[Data extracted from a collection]
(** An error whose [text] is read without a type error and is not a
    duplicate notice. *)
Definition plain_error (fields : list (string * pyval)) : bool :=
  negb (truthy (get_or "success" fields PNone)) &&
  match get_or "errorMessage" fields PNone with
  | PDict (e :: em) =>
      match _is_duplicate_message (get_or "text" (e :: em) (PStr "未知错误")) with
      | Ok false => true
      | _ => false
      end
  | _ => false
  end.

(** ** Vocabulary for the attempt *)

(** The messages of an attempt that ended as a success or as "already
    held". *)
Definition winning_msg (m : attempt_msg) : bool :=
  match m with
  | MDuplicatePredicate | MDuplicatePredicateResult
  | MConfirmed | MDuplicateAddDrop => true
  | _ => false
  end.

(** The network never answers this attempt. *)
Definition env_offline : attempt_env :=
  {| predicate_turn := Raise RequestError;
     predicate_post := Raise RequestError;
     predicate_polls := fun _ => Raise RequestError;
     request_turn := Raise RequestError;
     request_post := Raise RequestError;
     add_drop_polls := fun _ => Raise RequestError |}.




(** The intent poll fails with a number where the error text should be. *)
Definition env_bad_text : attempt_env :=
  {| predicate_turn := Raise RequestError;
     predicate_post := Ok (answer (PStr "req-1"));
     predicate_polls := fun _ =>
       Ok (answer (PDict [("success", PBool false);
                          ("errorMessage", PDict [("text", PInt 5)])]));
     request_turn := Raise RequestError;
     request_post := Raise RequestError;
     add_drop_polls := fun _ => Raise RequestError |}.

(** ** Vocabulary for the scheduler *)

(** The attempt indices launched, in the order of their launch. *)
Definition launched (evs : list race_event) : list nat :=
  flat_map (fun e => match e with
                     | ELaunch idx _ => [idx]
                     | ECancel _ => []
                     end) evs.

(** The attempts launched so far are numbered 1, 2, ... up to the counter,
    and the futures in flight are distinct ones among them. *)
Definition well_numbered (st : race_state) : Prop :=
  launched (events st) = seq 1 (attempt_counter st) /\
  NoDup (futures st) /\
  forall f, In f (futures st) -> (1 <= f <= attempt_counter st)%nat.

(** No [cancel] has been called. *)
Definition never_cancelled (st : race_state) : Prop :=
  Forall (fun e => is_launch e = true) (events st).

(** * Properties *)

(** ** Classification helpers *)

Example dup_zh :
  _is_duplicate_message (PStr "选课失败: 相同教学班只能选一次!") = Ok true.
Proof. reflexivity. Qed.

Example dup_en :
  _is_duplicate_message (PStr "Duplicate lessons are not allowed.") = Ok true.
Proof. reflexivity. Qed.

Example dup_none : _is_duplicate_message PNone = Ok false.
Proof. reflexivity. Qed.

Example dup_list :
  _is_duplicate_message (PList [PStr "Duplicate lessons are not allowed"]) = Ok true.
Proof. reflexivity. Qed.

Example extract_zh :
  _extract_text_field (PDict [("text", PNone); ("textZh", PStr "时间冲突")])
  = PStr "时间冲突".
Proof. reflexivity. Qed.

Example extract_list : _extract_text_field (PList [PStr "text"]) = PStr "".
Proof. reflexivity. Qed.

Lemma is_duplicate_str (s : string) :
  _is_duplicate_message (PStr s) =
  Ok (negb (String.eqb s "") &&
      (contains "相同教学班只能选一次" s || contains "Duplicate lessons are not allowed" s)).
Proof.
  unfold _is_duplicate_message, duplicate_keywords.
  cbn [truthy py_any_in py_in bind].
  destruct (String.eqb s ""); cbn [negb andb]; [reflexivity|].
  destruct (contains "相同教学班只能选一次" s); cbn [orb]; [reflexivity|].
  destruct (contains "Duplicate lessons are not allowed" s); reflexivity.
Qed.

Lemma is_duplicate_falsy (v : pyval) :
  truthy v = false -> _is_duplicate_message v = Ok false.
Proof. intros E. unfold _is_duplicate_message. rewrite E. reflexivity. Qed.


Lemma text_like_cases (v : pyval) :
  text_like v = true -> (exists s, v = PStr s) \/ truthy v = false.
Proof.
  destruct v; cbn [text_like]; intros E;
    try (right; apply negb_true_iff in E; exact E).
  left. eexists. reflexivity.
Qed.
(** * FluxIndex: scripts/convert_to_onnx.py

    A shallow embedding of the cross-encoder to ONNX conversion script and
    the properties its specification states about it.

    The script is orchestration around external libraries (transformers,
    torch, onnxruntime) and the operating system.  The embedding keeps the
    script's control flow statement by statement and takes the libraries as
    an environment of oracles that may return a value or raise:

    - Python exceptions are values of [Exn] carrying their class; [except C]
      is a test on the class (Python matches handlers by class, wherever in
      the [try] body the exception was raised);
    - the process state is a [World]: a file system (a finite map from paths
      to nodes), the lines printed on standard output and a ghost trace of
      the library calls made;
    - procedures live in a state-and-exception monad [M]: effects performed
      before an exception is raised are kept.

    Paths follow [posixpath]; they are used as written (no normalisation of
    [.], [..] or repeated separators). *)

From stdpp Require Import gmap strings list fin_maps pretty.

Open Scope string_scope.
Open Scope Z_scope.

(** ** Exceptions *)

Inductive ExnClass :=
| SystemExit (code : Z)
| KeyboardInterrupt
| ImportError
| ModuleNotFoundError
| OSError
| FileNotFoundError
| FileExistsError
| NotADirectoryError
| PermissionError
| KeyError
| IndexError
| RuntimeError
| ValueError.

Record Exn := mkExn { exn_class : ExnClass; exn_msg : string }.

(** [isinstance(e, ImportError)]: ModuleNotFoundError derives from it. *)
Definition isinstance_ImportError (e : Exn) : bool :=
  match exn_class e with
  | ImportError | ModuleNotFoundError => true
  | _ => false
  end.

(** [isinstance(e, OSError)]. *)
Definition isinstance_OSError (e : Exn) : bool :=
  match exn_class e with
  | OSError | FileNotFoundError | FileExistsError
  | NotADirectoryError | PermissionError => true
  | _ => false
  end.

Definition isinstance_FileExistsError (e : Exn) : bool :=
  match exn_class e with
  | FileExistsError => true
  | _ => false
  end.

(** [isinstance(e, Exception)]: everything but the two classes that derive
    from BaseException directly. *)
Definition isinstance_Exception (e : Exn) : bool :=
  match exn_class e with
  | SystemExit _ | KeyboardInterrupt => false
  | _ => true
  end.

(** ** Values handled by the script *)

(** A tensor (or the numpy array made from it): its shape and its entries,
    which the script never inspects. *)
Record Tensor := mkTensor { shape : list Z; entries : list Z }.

---

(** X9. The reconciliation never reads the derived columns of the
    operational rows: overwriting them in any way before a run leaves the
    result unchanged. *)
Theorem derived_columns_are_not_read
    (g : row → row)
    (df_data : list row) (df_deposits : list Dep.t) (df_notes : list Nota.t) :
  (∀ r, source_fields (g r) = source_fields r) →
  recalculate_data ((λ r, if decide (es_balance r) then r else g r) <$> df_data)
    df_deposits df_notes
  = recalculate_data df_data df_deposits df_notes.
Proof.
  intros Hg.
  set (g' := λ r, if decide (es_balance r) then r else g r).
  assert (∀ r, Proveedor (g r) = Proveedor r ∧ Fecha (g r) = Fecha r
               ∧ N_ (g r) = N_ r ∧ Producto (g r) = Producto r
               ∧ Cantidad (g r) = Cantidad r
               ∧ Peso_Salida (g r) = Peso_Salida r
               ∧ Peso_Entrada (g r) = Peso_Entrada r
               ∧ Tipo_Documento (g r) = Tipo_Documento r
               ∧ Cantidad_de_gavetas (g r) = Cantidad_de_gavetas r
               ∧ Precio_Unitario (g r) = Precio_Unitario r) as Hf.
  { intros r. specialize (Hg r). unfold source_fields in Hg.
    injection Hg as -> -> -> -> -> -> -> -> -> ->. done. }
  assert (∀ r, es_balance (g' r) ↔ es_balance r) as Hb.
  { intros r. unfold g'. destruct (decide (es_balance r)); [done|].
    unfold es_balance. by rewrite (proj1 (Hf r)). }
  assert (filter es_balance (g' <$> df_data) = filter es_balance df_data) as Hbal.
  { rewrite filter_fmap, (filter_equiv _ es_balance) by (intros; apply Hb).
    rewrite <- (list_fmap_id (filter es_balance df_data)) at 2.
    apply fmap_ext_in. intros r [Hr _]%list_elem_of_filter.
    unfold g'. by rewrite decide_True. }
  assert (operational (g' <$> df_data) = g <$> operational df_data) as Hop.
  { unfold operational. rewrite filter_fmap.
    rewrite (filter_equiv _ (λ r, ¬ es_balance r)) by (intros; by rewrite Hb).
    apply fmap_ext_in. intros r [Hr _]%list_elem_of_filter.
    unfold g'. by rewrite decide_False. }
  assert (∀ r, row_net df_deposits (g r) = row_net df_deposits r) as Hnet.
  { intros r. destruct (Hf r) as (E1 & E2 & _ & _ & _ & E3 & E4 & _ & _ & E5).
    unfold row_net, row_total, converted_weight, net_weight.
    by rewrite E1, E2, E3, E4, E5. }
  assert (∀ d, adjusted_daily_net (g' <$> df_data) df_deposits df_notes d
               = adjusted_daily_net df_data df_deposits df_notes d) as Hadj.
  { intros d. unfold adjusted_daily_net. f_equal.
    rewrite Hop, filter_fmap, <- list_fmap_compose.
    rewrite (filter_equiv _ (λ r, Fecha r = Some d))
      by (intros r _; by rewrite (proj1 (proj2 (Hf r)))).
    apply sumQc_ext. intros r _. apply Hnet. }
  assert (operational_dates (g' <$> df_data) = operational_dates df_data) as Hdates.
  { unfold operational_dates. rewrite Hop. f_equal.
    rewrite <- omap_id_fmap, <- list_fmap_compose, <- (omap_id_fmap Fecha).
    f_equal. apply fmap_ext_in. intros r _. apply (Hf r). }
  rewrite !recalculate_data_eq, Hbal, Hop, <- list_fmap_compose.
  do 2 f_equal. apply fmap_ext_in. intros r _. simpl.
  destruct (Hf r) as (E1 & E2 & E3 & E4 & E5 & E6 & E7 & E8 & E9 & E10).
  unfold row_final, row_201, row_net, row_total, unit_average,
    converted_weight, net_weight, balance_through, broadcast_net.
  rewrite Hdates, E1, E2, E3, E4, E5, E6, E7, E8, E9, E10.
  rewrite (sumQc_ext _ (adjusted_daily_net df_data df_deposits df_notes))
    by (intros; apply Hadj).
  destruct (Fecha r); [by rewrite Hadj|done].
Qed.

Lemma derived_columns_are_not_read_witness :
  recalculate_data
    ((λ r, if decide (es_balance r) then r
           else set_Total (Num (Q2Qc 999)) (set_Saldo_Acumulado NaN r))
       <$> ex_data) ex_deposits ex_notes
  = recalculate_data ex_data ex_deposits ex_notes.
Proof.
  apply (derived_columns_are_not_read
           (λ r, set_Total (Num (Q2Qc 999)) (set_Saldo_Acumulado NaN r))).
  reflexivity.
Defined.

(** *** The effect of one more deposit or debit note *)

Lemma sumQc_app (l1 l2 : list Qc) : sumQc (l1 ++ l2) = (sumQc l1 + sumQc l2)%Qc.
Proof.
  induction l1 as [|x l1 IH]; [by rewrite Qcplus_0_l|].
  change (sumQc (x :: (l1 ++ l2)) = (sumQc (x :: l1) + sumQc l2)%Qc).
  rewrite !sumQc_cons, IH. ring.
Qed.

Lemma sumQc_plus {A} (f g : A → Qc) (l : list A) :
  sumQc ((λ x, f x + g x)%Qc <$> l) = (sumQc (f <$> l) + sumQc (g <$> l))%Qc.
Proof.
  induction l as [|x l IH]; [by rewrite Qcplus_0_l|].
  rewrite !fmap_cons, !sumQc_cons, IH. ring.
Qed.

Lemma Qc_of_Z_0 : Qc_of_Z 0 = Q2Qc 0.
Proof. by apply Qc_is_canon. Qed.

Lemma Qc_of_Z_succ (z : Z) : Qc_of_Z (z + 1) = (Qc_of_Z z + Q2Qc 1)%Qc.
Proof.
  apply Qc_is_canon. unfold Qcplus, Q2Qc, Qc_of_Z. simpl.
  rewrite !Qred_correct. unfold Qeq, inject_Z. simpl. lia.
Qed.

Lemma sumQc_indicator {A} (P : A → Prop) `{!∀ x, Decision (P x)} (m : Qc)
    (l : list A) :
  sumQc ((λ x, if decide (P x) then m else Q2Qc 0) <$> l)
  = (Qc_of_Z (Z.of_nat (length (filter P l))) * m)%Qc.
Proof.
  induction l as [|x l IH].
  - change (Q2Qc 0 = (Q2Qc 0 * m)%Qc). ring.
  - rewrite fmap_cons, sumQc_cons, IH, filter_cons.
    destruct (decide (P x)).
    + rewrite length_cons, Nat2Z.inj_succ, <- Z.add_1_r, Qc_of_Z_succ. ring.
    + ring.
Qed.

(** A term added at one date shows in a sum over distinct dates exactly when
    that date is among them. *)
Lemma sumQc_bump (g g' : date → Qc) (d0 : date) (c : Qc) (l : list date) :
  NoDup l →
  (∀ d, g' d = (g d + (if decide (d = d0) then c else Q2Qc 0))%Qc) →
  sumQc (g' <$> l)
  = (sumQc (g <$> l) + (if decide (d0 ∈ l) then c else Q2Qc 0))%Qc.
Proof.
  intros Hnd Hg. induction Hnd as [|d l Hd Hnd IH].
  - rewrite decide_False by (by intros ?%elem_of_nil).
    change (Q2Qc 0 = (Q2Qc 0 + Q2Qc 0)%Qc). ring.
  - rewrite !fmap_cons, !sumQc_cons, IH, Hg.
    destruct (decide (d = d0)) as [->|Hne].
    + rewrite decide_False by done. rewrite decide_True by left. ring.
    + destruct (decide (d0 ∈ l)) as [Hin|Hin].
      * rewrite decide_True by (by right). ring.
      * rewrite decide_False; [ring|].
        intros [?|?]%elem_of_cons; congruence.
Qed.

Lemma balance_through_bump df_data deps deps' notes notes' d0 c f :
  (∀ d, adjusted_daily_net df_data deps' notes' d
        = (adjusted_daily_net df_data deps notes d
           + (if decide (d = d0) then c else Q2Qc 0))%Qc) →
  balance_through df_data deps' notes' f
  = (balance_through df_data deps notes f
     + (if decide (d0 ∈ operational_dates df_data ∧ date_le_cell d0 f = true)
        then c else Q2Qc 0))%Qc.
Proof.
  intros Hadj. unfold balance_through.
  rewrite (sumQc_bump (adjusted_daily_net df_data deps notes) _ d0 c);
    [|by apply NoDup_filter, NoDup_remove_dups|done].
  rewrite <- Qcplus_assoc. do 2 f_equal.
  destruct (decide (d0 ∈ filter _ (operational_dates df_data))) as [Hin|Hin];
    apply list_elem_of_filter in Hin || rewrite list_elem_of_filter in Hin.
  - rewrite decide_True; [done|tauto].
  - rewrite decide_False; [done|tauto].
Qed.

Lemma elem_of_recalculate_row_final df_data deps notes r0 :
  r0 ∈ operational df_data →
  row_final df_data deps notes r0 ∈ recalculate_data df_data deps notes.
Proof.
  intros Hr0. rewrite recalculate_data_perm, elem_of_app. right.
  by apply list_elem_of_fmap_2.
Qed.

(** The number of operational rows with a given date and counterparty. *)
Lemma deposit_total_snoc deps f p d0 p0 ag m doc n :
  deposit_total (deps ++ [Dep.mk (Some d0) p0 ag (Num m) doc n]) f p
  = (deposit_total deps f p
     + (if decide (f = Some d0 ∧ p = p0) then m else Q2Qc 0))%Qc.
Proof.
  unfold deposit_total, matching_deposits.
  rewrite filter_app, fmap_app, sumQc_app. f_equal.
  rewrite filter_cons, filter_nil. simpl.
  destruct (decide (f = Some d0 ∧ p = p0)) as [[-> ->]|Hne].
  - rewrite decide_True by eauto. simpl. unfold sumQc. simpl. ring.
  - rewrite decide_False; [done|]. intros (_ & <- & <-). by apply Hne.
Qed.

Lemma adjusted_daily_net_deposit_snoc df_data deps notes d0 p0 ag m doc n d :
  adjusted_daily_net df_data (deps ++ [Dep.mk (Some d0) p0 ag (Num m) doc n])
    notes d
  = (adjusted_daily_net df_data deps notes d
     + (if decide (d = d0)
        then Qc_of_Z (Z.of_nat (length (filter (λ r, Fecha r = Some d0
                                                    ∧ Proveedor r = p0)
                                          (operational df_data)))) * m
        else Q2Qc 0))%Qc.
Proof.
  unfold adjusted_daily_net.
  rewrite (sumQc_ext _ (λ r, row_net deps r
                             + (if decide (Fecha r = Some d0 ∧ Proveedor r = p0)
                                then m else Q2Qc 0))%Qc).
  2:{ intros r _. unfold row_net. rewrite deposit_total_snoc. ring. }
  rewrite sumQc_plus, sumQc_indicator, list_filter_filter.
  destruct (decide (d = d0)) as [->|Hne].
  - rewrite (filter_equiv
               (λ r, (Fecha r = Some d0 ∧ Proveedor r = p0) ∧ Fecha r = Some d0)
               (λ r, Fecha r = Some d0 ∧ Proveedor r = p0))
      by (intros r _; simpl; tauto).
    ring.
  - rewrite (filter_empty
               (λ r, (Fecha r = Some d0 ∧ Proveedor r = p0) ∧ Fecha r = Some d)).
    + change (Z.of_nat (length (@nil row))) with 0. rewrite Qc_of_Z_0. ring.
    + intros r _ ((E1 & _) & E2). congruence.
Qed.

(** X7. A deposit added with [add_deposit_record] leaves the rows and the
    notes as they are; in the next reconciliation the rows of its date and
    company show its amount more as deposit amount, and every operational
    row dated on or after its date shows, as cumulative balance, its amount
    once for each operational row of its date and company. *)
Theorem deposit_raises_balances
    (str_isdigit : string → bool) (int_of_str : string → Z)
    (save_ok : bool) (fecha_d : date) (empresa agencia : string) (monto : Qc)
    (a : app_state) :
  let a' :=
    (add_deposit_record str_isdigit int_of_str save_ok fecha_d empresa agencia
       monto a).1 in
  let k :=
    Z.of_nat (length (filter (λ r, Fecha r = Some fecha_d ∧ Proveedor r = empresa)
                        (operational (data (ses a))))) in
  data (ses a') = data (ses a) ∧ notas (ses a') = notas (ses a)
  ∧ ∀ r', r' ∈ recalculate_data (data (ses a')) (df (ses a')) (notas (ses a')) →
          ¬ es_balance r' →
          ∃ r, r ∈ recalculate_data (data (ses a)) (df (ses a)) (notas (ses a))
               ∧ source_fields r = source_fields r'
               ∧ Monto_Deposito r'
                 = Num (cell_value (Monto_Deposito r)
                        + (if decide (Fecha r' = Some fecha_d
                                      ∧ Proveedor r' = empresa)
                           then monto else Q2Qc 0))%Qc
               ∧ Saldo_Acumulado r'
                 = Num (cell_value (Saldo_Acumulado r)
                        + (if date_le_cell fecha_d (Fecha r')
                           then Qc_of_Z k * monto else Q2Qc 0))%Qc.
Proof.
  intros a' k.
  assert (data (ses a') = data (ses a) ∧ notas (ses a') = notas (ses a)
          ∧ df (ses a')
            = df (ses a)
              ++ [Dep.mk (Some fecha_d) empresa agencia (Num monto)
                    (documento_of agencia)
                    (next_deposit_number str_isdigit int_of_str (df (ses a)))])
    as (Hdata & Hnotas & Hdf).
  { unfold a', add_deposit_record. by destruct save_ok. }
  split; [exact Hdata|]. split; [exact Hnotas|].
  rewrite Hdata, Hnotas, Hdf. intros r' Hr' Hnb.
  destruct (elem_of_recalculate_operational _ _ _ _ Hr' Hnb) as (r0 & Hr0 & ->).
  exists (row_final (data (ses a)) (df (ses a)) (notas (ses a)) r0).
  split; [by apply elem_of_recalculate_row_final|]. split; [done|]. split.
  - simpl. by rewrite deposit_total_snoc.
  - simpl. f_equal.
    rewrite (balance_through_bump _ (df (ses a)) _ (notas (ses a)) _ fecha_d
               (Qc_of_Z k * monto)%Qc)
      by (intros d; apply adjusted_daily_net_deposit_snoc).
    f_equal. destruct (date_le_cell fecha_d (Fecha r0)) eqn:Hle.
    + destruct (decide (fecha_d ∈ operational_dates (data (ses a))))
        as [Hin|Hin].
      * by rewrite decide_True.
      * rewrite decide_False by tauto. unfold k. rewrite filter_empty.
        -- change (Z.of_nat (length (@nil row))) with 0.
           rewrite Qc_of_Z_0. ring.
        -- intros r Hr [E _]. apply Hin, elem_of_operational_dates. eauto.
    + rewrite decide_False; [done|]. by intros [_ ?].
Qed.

Your assignment – In the records above, which lines hold the string "entries"? Copy each one.

Result of this exercise –
(** A tensor (or the numpy array made from it): its shape and its entries,
Record Tensor := mkTensor { shape : list Z; entries : list Z }.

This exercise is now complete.